## DIRECTIONS FOR THIS TASK:
Print, exactly as they appear in the listing below, the lines from the line with "as [[[[self1 X'] Xt] Yt]|e] eqn:P." to the line with "destruct Hsame as", with both end lines kept.
== DATA EXTRACT
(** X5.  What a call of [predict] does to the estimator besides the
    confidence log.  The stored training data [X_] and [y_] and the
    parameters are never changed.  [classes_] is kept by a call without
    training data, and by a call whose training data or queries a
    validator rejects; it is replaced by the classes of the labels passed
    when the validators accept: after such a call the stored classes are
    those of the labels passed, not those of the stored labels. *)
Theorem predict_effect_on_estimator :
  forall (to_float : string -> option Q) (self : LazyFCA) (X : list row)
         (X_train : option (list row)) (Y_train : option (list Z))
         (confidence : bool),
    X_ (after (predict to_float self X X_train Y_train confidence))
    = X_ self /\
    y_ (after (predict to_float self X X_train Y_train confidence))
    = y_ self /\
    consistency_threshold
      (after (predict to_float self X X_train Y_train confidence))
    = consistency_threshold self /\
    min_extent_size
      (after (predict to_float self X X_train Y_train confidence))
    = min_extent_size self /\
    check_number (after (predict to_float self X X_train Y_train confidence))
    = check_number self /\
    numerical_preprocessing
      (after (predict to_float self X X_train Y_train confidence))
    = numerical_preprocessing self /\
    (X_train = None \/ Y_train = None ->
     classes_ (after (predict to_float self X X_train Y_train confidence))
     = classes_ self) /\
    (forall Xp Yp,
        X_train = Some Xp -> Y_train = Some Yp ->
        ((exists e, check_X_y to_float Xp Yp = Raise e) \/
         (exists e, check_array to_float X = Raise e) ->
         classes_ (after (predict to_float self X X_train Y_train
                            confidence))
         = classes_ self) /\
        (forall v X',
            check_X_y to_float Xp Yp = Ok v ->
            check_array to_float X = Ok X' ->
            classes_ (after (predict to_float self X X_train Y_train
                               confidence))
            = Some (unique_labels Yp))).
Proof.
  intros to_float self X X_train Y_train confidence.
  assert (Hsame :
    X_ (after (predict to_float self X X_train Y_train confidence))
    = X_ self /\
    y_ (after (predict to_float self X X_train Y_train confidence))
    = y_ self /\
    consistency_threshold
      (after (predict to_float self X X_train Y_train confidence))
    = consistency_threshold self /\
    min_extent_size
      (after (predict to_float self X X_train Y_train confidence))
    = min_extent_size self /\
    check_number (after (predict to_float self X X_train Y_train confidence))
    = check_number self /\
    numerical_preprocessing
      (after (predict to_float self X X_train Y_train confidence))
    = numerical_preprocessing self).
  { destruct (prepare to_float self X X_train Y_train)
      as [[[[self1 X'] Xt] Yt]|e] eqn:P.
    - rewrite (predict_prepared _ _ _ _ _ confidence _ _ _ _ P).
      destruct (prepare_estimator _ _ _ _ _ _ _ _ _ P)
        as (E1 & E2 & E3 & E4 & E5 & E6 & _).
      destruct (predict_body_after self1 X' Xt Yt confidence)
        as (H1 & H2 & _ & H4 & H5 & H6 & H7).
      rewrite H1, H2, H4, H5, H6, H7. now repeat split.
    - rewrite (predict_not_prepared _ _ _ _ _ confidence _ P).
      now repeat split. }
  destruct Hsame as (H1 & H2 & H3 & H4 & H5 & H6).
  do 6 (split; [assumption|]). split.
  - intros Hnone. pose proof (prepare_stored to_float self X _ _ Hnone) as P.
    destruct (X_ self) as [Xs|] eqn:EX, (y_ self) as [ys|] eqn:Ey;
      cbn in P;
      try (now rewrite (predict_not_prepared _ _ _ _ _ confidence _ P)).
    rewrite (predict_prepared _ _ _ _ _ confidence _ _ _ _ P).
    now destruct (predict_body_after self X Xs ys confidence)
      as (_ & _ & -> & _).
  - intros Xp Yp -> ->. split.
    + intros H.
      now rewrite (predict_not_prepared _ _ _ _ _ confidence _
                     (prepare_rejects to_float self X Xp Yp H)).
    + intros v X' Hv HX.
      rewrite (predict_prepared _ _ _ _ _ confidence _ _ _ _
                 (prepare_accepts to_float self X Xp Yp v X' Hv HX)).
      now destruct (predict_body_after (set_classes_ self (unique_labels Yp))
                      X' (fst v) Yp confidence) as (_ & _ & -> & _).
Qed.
====
## REPLY:
      as [[[[self1 X'] Xt] Yt]|e] eqn:P.
    - rewrite (predict_prepared _ _ _ _ _ confidence _ _ _ _ P).
      destruct (prepare_estimator _ _ _ _ _ _ _ _ _ P)
        as (E1 & E2 & E3 & E4 & E5 & E6 & _).
      destruct (predict_body_after self1 X' Xt Yt confidence)
        as (H1 & H2 & _ & H4 & H5 & H6 & H7).
      rewrite H1, H2, H4, H5, H6, H7. now repeat split.
    - rewrite (predict_not_prepared _ _ _ _ _ confidence _ P).
      now repeat split. }
  destruct Hsame as (H1 & H2 & H3 & H4 & H5 & H6).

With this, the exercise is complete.